By Carolyn Torres-Mabe. The state of Georgia requires a Parenting Plan in all cases involving custody of a minor child.
A Parenting Plan is the document that provides the details regarding physical custody (who has parenting time and when) and legal custody (how decisions for the child are made and who has access to the children’s information). There are other provisions contained within a Parenting Plan such as how the children are exchanged between parents, when and how the non-custodial parent communicates with the children, and how information regarding extracurricular activities is exchanged.
A well-written parenting plan addresses and resolves all potential issues parents may encounter in co-parenting.
The physical custody sections of the Parenting Plan state who has primary physical custody of the child (who has the child the majority of the time) or if the parents have joint (substantially equal) parenting time. The physical custody sections of the Parenting Plan also details which parent has the child for all days, including weekdays, weekends, holidays, during the summer, and other breaks from school.
A Basic Parenting Plan may allow for some deviation with a mutual agreement and this may make them a tempting option for divorced parents. Basic Parenting Plans, however, lack the level of detail likely to be needed in the future.
For example, how is spring break defined? A basic Parenting Plan will just state who has the break in which years. However, crafting more detail is prudent. Does spring break start when school recesses for the break until school resumes? Or does Spring Break start the Monday following the recess for the break at 9:00 a.m. and last until the Sunday before school resumes at 5:00 p.m.? While this level detail may seem tedious and unnecessary, it will reduce future confusion and conflict. And what may not seem like a source of conflict when the Parenting Plan is drafted may soon turn into a hotly contested issue.
The Parenting Plan also addresses legal custody, which is how decisions are made for the child. In the vast majority of cases, parents have joint legal custody. Joint legal custody is when parents have equal access to the children’s school/medical/extracurricular activity information and when parents must discuss any major issues and make a good faith effort to reach an agreement. However, if a mutually agreed upon decision is not reached, one parent must have the ability to decide. This is called final decision-making authority.
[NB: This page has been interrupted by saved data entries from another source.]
(** A request that the node answers with a JSON object, or that fails in
    transport. *)
Definition well_formed (reply : rpc_reply) : Prop :=
  match reply with
  | RequestException _ => True
  | JsonBody (JObj _) => True
  | JsonBody _ => False
  end.

(** The receipt a reply brings, if it brings one. *)
Definition fetched (reply : rpc_reply) : option json :=
  match reply with
  | JsonBody (JObj d) =>
      if answers_with_receipt d then Some (Py.dict_get d "result") else None
  | _ => None
  end.

(** The records of the fetches that succeed, the first request being the
    one numbered [n]. *)
Fixpoint fetched_records (w : world) (url : string) (n : nat)
         (tx_hashes : list string) : list json :=
  match tx_hashes with
  | [] => []
  | tx_hash :: rest =>
      match fetched (post w n url (payload tx_hash)) with
      | Some receipt => [record tx_hash receipt]
      | None => []
      end ++ fetched_records w url (S n) rest
  end.

(** The same records, told position by position: the hash at position [k]
    of the input gives a record when the reply to request [n + k] brings a
    receipt, and the record holds that receipt as it came. *)
Definition fetched_by_position (w : world) (url : string) (n : nat)
           (tx_hashes : list string) : list json :=
  flat_map (fun '(k, tx_hash) =>
              match fetched (post w k url (payload tx_hash)) with
              | Some receipt => [record tx_hash receipt]
              | None => []
              end)
           (combine (seq n (List.length tx_hashes)) tx_hashes).

(** What the fetch of one hash adds to the trace. *)
Definition fetch_events (w : world) (url : string) (total i n : nat)
           (tx_hash : string) : list event :=
  [Stdout (MsgFetching i total tx_hash); HttpPost url (payload tx_hash)]
  ++ match post w n url (payload tx_hash) with
     | RequestException e => [Stderr (MsgRequestError tx_hash e); Stdout MsgCross]
     | JsonBody (JObj d) =>
         if Py.dict_has d "error"
         then [Stderr (MsgRpcError tx_hash (Py.dict_get d "error")); Stdout MsgCross]
         else if Py.truthy (Py.dict_get d "result") then [Stdout MsgTick]
              else [Stdout MsgCross]
     | JsonBody _ => []
     end.

Fixpoint fetch_trace (w : world) (url : string) (total i n : nat)
         (tx_hashes : list string) : list event :=
  match tx_hashes with
  | [] => []
  | tx_hash :: rest =>
      fetch_events w url total i n tx_hash
      ++ fetch_trace w url total (S i) (S n) rest
  end.

(** The state after the fetch of one hash. *)
Definition after_fetch (w : world) (url : string) (total i : nat)
           (tx_hash : string) (st : state) : state :=
  {| trace := trace st ++ fetch_events w url total i (sent st) tx_hash;
     sent := S (sent st) |}.







(** Events that belong to neither the saved file nor the summary. *)
Definition quiet (e : event) : bool :=
  match e with
  | FileWritten _ _ => false
  | Stdout MsgSummary | Stdout (MsgTotal _)
  | Stdout (MsgSuccessful _) | Stdout (MsgFailed _) => false
  | _ => true
  end.

Definition is_http_post (e : event) : bool :=
  match e with HttpPost _ _ => true | _ => false end.

Definition is_file_written (e : event) : bool :=
  match e with FileWritten _ _ => true | _ => false end.

(** What [main] prints before it opens the log. *)
Definition banner (a : args) : list event :=
  [Stdout MsgStarting; Stdout (MsgLogFile (log_file a));
   Stdout (MsgRpcUrl (rpc_url a)); Stdout (MsgOutputFile (output a));
   Stdout MsgBlank].

(** The state in which [main] leaves the loop over the hashes, when the
    node answered every request. *)
Definition fetched_state (w : world) (a : args) (tx_hashes : list string)
  : state :=
  {| trace :=
       banner a
       ++ [Stdout (MsgExtracted (List.length tx_hashes) (log_file a));
           Stdout MsgFetchingReceipts]
       ++ fetch_trace w (rpc_url a) (List.length tx_hashes) 1 0 tx_hashes;
     sent := List.length tx_hashes |}.

(** The lines of the final summary. *)
Definition summary_lines (a : args) (total successful failed : nat)
  : list event :=
  [Stdout MsgSummary; Stdout (MsgTotal total);
   Stdout (MsgSuccessful successful); Stdout (MsgFailed failed);
   Stdout (MsgOutputFile (output a))].

(** What saving [receipts] adds to the trace when it works. *)
Definition saved_events (path : string) (receipts : list json) : list event :=
  [Stdout (MsgSaving path); FileWritten path (JArr receipts);
   Stdout (MsgSaved (List.length receipts))].

Definition is_stdout (e : event) : bool :=
  match e with Stdout _ => true | _ => false end.
(** C10. When no score is NaN, the rotation chosen within each mode is the
    lowest index at which that mode's 12 scores are maximal (every score is
    [<=] the chosen one and no earlier score is [>=] it), and the returned
    pitch class is the [keys] entry at that index for the mode returned. *)
Theorem argmax_picks_lowest_rotation (c major minor : list spec_float) :
  List.length c = 12%nat ->
  major_scores c = Ok major -> minor_scores c = Ok minor ->
  Forall (fun x => s_isnan x = false) major ->
  Forall (fun x => s_isnan x = false) minor ->
  exists bM bm M m kM km,
    np_argmax major = Ok bM /\ is_first_max major bM /\
    np_argmax minor = Ok bm /\ is_first_max minor bm /\
    py_max major = Ok M /\ py_max minor = Ok m /\
    nth_error keys bM = Some kM /\ nth_error keys bm = Some km /\
    estimate_key c = Ok (if s_gt M m then kM ++ " major" else km ++ " minor").
Proof.
  intros Hc HM Hm NM Nm.
  destruct (estimate_key_run c Hc)
    as (major' & minor' & bM & bm & M & m & kM & km &
        EM & Em & HbM & Hbm & XM & Xm & HkM & Hkm & _ & _ & Hrun).
  assert (major' = major) by congruence. assert (minor' = minor) by congruence.
  subst major' minor'.
  exists bM, bm, M, m, kM, km.
  unfold py_index in HkM, Hkm.
  destruct (nth_error keys bM) as [kM'|]; [|discriminate].
  destruct (nth_error keys bm) as [km'|]; [|discriminate].
  injection HkM as ->. injection Hkm as ->.
  repeat split; try assumption; try reflexivity.
  - apply (np_argmax_first_max (fun x => s_isnan x = false)); auto.
    + apply F64_le_total.
    + apply F64_le_trans.
  - apply (np_argmax_first_max (fun x => s_isnan x = false)); auto.
    + apply F64_le_total.
    + apply F64_le_trans.
Qed.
The State of Georgia requires that the Parenting Plan notes who has final decision-making authority in the areas of education, non-emergency medical issues, extracurricular activities, and religion. It is common for the primary custodian to have final decision-making authority in all four areas, but just using a broad stroke approach may overlook important factors. For example, parents typically split the cost of extracurricular activities, but does that mean that the parent with final decision-making authority has no parameters regarding cost or scheduling of the activities that will almost certainly affect the other parent?
The Parenting Plan is a comprehensive overview of all day-to-day and non-financial matters concerning the children. Co-parenting can be challenging even in the most harmonious situations. A well-written, well-thoughout, comprehensive and carefully drafted Parenting Plan will likely reduce potential strife.